» **Task data**:
(** The map is there, and [Unseal], through which every operation sees an entry, gives
    what the abstract vault has. *)
Definition holds (v : KeyVault) (m : content) : Prop :=
  aes_key (kek v) = true ∧ is_Some (entries v)
  ∧ ∀ id, Unseal v id = match m !! id with Some p => Val p | None => Fail (ErrNotFound id) end.

(** The random source of the platform delivers what it is asked for. *)
Definition good_env (e : seal_env) : Prop :=
  (∀ d, r_dek e = Some d → length d = 32)
  ∧ (∀ n, r_dek_nonce e = Some n → length n = 12) ∧ (∀ n, r_data_nonce e = Some n → length n = 12).

Lemma save_keeps io v v' ok : saveToDisk io v = (v', ok) →
  kek v' = kek v ∧ entries v' = entries v ∧ storePath v' = storePath v
  ∧ (ok = true → storePath v ≠ "" → file v' = marshal (entries v') ∧ is_Some (file v')).
Proof.
  unfold saveToDisk. case_bool_decide; [by intros [= <- <-]|].
  destruct io; [by intros [= <- <-]|].
  destruct (marshal (entries v)) as [t|] eqn:Em; intros [= <- <-]; [|done].
  split_and!; by eauto.
Qed.

Lemma Unseal_ext v v' id :
  kek v' = kek v → get v' id = get v id → Unseal v' id = Unseal v id.
Proof. unfold Unseal. by intros -> ->. Qed.

Lemma gcm_decrypt_encrypt key p rnd c n :
  (∀ n, rnd = Some n → length n = 12) → aesGCMEncrypt key p rnd = Some (c, n) →
  aesGCMDecrypt key c n = Val (Some p).
Proof.
  intros Hn. unfold aesGCMEncrypt, aesGCMDecrypt. destruct (aes_key key); [|done].
  destruct rnd as [nonce|]; [|done]. intros [= <- <-]. cbn [negb].
  rewrite (Hn nonce) by done. cbn. by rewrite gcm_correct.
Qed.

(** An entry made by [Seal] opens to the sealed key. *)
Lemma open_sealed e kek dek p encDEK dn encData n id label kt :
  good_env e → aesGCMEncrypt kek dek (r_dek_nonce e) = Some (encDEK, dn) →
  aesGCMEncrypt dek p (r_data_nonce e) = Some (encData, n) →
  open_entry kek (mkEntry id label (Hex.encode encDEK) (Hex.encode dn) (Hex.encode encData)
                    (Hex.encode n) (s_now e) None kt) = Val p.
Proof.
  intros (_ & H1 & H2) E1 E2. unfold open_entry.
  cbn [EncryptedDEK DEKNonce EncryptedData DataNonce]. rewrite !Hex.decode_encode. cbn [negb andb].
  rewrite (gcm_decrypt_encrypt _ _ _ _ _ H1 E1). by rewrite (gcm_decrypt_encrypt _ _ _ _ _ H2 E2).
Qed.

Lemma Seal_cases e v id label kt p v' r :
  good_env e → is_Some (entries v) → Seal e v id label kt p = (v', r) →
  (v' = v ∧ ∃ er, r = Fail er ∧ er ≠ ErrPersist)
  ∨ (kek v' = kek v ∧ storePath v' = storePath v ∧ Unseal v' id = Val p
     ∧ (∃ es en, entries v = Some es ∧ entries v' = Some (<[id := Some en]> es)
        ∧ ID en = id ∧ Label en = label ∧ KeyType en = kt ∧ CreatedAt en = s_now e ∧ RotatedAt en = None
        ∧ ∃ b1 b2 b3 b4, EncryptedDEK en = Hex.encode b1 ∧ DEKNonce en = Hex.encode b2
          ∧ EncryptedData en = Hex.encode b3 ∧ DataNonce en = Hex.encode b4)
     ∧ (r = Val tt ∨ r = Fail ErrPersist)
     ∧ (r = Val tt → storePath v ≠ "" → file v' = marshal (entries v') ∧ is_Some (file v'))).
Proof.
  intros He [es Hes]. unfold Seal. destruct (r_dek e) as [dek|]; [|intros [= <- <-]; left; by eauto].
  destruct (aesGCMEncrypt (kek v) dek _) as [[encDEK dn]|] eqn:E1; [|intros [= <- <-]; left; by eauto].
  destruct (aesGCMEncrypt dek p _) as [[encData n]|] eqn:E2; [|intros [= <- <-]; left; by eauto].
  cbv zeta. rewrite Hes. destruct (saveToDisk _ _) as [v1 ok] eqn:Es.
  intros [= <- <-]. right. apply save_keeps in Es as (Hk & Hen & Hsp & Hf).
  cbn [kek entries storePath with_entries] in *.
  split_and!; [done|done|..].
  - unfold Unseal, get. rewrite Hen, Hk. cbn [mbind option_bind]. rewrite lookup_insert_eq. by eapply open_sealed.
  - eexists es, _. split; [done|]. split; [exact Hen|]. cbn. split_and!; try done. by eauto 10.
  - destruct ok; auto.
  - intros Hr. apply Hf. by destruct ok.
Qed.

(** One call on the vault, its answer, and what it does to the abstract vault. *)
Inductive call :=
| CSeal (e : seal_env) (id label kt : string) (p : bytes)
| CDelete (io : option (option string)) (id : string)
| CMark (now : Z) (io : option (option string)) (id : string).

Definition exec (c : call) (v : KeyVault) : KeyVault :=
  match c with
  | CSeal e id label kt p => fst (Seal e v id label kt p)
  | CDelete io id => fst (Delete io v id)
  | CMark now io id => fst (MarkRotated now io v id)
  end.

Definition answer (c : call) (v : KeyVault) : outcome unit :=
  match c with
  | CSeal e id label kt p => snd (Seal e v id label kt p)
  | CDelete io id => if snd (Delete io v id) then Val tt else Fail ErrPersist
  | CMark now io id => snd (MarkRotated now io v id)
  end.

(** A sealing that fails before the entry is stored has no effect; one that only fails
    to persist has. *)
Definition sealed (e : seal_env) (v : KeyVault) (id label kt : string) (p : bytes) : bool :=
  match snd (Seal e v id label kt p) with Val _ | Fail ErrPersist => true | _ => false end.
Definition abstract (c : call) (v : KeyVault) (m : content) : content :=
  match c with
  | CSeal e id label kt p => if sealed e v id label kt p then <[id := p]> m else m
  | CDelete _ id => delete id m
  | CMark _ _ _ => m
  end.
Definition good_call (c : call) : Prop := match c with CSeal e _ _ _ _ => good_env e | _ => True end.

Lemma save_const io v : kek (fst (saveToDisk io v)) = kek v
  ∧ storePath (fst (saveToDisk io v)) = storePath v ∧ entries (fst (saveToDisk io v)) = entries v.
Proof. destruct (saveToDisk io v) as [v1 ok] eqn:Es. by apply save_keeps in Es as (? & ? & ? & _). Qed.

Lemma exec_const c v : kek (exec c v) = kek v ∧ storePath (exec c v) = storePath v.
Proof.
  destruct c as [e id label kt p|io id|now io id]; cbn [exec].
  - unfold Seal. destruct (r_dek e) as [dek|]; [|done].
    destruct (aesGCMEncrypt (kek v) dek _) as [[encDEK dn]|]; [|done].
    destruct (aesGCMEncrypt dek p _) as [[encData n]|]; [|done]. cbv zeta.
    destruct (entries v) as [es|]; [|done]. set (w := with_entries _ _).
    destruct (save_const (s_io e) w) as (? & ? & _). by destruct (saveToDisk _ w).
  - unfold Delete. by destruct (save_const io (with_entries v (delete id <$> entries v))) as (? & ? & _).
  - unfold MarkRotated. destruct (get v id) as [[en|]|]; [|done|done].
    by destruct (save_const io (with_entries v (insert id (Some (set_rotated now en)) <$> entries v))) as (? & ? & _).
Qed.
Lemma exec_kek c v : kek (exec c v) = kek v.
Proof. apply exec_const. Qed.

Lemma holds_not_nil v m id : holds v m → get v id ≠ Some None.
Proof. intros (_ & _ & Hm) E. specialize (Hm id). unfold Unseal in Hm. rewrite E in Hm. by destruct (m !! id). Qed.

Lemma exec_holds c v m : good_call c → holds v m → holds (exec c v) (abstract c v m).
Proof.
  intros Hc (Hk & [es Hes] & Hm). split; [by rewrite exec_kek|].
  destruct c as [e id label kt p|io id|now io id]; cbn [exec abstract] in *.
  - unfold sealed. destruct (Seal e v id label kt p) as [v' r] eqn:E. cbn [fst snd] in *.
    apply Seal_cases in E as [(-> & er & -> & Hne)|(Hk' & _ & Hp & (es' & en & Ho & Ho' & _) & Hr & _)]; [..|done|done].
    + split; [done|]. by destruct er.
    + replace (match r with Val _ | Fail ErrPersist => true | _ => false end) with true
        by (by destruct Hr as [-> | ->]). cbv match.
      split; [by eexists|]. intros i. destruct (decide (i = id)) as [->|Hne]; [by rewrite lookup_insert_eq|].
      rewrite lookup_insert_ne by done. rewrite <- Hm. apply Unseal_ext; [done|]. unfold get.
      rewrite Ho, Ho'. cbn. by rewrite lookup_insert_ne.
  - unfold Delete in *. destruct (saveToDisk _ _) as [v1 ok] eqn:Es. cbn [fst] in *.
    apply save_keeps in Es as (Hk1 & Hen & _). cbn [entries with_entries] in Hen. rewrite Hes in Hen. cbn in Hen.
    split; [by eexists|]. intros i. destruct (decide (i = id)) as [->|Hne].
    + unfold Unseal, get. rewrite Hen. cbn. by rewrite !lookup_delete_eq.
    + rewrite lookup_delete_ne by done. rewrite <- Hm. apply Unseal_ext; [done|]. unfold get.
      rewrite Hen, Hes. cbn. by rewrite lookup_delete_ne.
  - pose proof (exec_kek (CMark now io id) v) as Hkk. cbn [exec] in Hkk.
    unfold MarkRotated in *. destruct (get v id) as [[en|]|] eqn:Hid; [|by cbn; eauto..].
    destruct (saveToDisk _ _) as [v1 ok] eqn:Es. cbn [fst] in *.
    apply save_keeps in Es as (_ & Hen & _). cbn [entries with_entries] in Hen. rewrite Hes in Hen. cbn in Hen.
    split; [by eexists|]. intros i. rewrite <- Hm. unfold Unseal. rewrite Hkk. unfold get in *. rewrite Hen.
    rewrite Hes in Hid |- *. cbn in Hid |- *. destruct (decide (i = id)) as [->|Hne].
    + by rewrite lookup_insert_eq, Hid.
    + by rewrite lookup_insert_ne.
Qed.

(** A call on a vault that holds a map does not panic. *)
Lemma holds_answer c v m : good_call c → holds v m → answer c v ≠ Panic.
Proof.
  intros Hc Hh. pose proof Hh as (_ & Hes & _).
  destruct c as [e id label kt p|io id|now io id]; cbn [answer].
  - destruct (Seal e v id label kt p) as [v' r] eqn:E.
    apply Seal_cases in E as [(_ & er & -> & _)|(_ & _ & _ & _ & [-> | ->] & _)]; done.
  - by destruct (snd _).
  - unfold MarkRotated. pose proof (holds_not_nil v m id Hh) as Hn. by destruct (get v id) as [[]|].
Qed.

Fixpoint execs (cs : list call) (v : KeyVault) : KeyVault :=
  match cs with [] => v | c :: cs => execs cs (exec c v) end.
Fixpoint abstracts (cs : list call) (v : KeyVault) (m : content) : content :=
  match cs with [] => m | c :: cs => abstracts cs (exec c v) (abstract c v m) end.

Lemma execs_inv cs : ∀ v m, Forall good_call cs → holds v m →
  holds (execs cs v) (abstracts cs v m) ∧ kek (execs cs v) = kek v ∧ storePath (execs cs v) = storePath v.
Proof.
  induction cs as [|c cs IH]; intros v m Hg Hh; [done|]. inversion_clear Hg.
  cbn [execs abstracts].
  destruct (IH (exec c v) (abstract c v m)) as (? & -> & ->); [done|by apply exec_holds|].
  destruct (exec_const c v) as [-> ->]. done.
Qed.

(** ** What the file can carry *)

(** Nanoseconds from 1970 to the last day but one of 9999, whatever the time zone. *)
Definition in_years (t : Z) : Prop := (0 ≤ t < 253402214400 * 1000000000)%Z.
Definition storable_entry (e : VaultEntry) : Prop :=
  forallb Json.utf8 [ID e; Label e; EncryptedDEK e; DEKNonce e; EncryptedData e; DataNonce e; KeyType e] = true
  ∧ in_years (CreatedAt e) ∧ ∀ t, RotatedAt e = Some t → in_years t.
Definition storable (es : option (gmap string (option VaultEntry))) : Prop :=
  ∃ m, es = Some m ∧ ∀ id x, m !! id = Some x → ∃ e, x = Some e ∧ ID e = id ∧ storable_entry e.

Definition storable_call (c : call) : Prop :=
  match c with
  | CSeal e id label kt _ => forallb Json.utf8 [id; label; kt] = true ∧ in_years (s_now e)
  | CDelete _ _ => True
  | CMark now _ _ => in_years now
  end.

(** What the vault relies on of its libraries. *)
Definition libraries_ok : Prop :=
  (∀ es, storable es → ∃ data, marshal es = Some data ∧ unmarshal data = Some es)
  ∧ (∀ p s, length (argon2 p s) = 32).

Lemma exec_storable c v m : good_call c → storable_call c → holds v m → storable (entries v) →
  storable (entries (exec c v)).
Proof.
  intros Hg Hc Hh (es & Hes & Hst). pose proof (holds_not_nil v m) as Hnn.
  destruct c as [e id label kt p|io id|now io id]; cbn [exec storable_call] in *.
  - destruct (Seal e v id label kt p) as [v' r] eqn:E.
    apply Seal_cases in E as [(-> & _)|(_ & _ & _ & (es' & en & Ho & Ho' & H1 & H2 & H3 & H4 & H5 & Hx) & _)];
      [by exists es| |done|by eexists].
    destruct Hx as (b1 & b2 & b3 & b4 & E1 & E2 & E3 & E4). cbn [fst]. eexists. split; [exact Ho'|].
    assert (es' = es) as -> by congruence. intros i x. destruct (decide (i = id)) as [->|Hne].
    + rewrite lookup_insert_eq. intros [= <-]. exists en. split_and!; [done|done|].
      destruct Hc as [Hu Hy]. cbn [forallb] in Hu. apply andb_prop in Hu as [U1 [U2 U3]%andb_prop].
      split_and!; [|by rewrite H4|by rewrite H5]. cbn [forallb].
      rewrite H1, H2, H3, E1, E2, E3, E4, !Json.utf8_hex, U1, U2. cbn. exact U3.
    + rewrite lookup_insert_ne by done. apply Hst.
  - unfold Delete. destruct (save_const io (with_entries v (delete id <$> entries v))) as (_ & _ & ->).
    cbn [entries with_entries]. rewrite Hes. eexists. split; [reflexivity|]. intros i x [_ Hx]%lookup_delete_Some. by apply Hst.
  - unfold MarkRotated. destruct (get v id) as [[en|]|] eqn:Hid; [|by exists es..].
    cbn [fst]. destruct (save_const io (with_entries v (insert id (Some (set_rotated now en)) <$> entries v))) as (_ & _ & ->).
    cbn [entries with_entries]. rewrite Hes. eexists. split; [reflexivity|]. intros i x.
    destruct (decide (i = id)) as [->|Hne]; [|rewrite lookup_insert_ne by done; apply Hst].
    rewrite lookup_insert_eq. intros [= <-]. unfold get in Hid. rewrite Hes in Hid.
    destruct (Hst id _ Hid) as (e0 & [= <-] & Hi & H1 & H2 & _). eexists. split; [done|]. split; [done|].
    split_and!; [done|done|]. by intros t [= <-].
Qed.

» **Task requirements**:
The expected output is exactly the lines of the listing above between the line holding "Definition good_env (e" and the line holding "Lemma Unseal_ext v", inclusive.

» **Task solution**:
Definition good_env (e : seal_env) : Prop :=
  (∀ d, r_dek e = Some d → length d = 32)
  ∧ (∀ n, r_dek_nonce e = Some n → length n = 12) ∧ (∀ n, r_data_nonce e = Some n → length n = 12).

Lemma save_keeps io v v' ok : saveToDisk io v = (v', ok) →
  kek v' = kek v ∧ entries v' = entries v ∧ storePath v' = storePath v
  ∧ (ok = true → storePath v ≠ "" → file v' = marshal (entries v') ∧ is_Some (file v')).
Proof.
  unfold saveToDisk. case_bool_decide; [by intros [= <- <-]|].
  destruct io; [by intros [= <- <-]|].
  destruct (marshal (entries v)) as [t|] eqn:Em; intros [= <- <-]; [|done].
  split_and!; by eauto.
Qed.

Lemma Unseal_ext v v' id :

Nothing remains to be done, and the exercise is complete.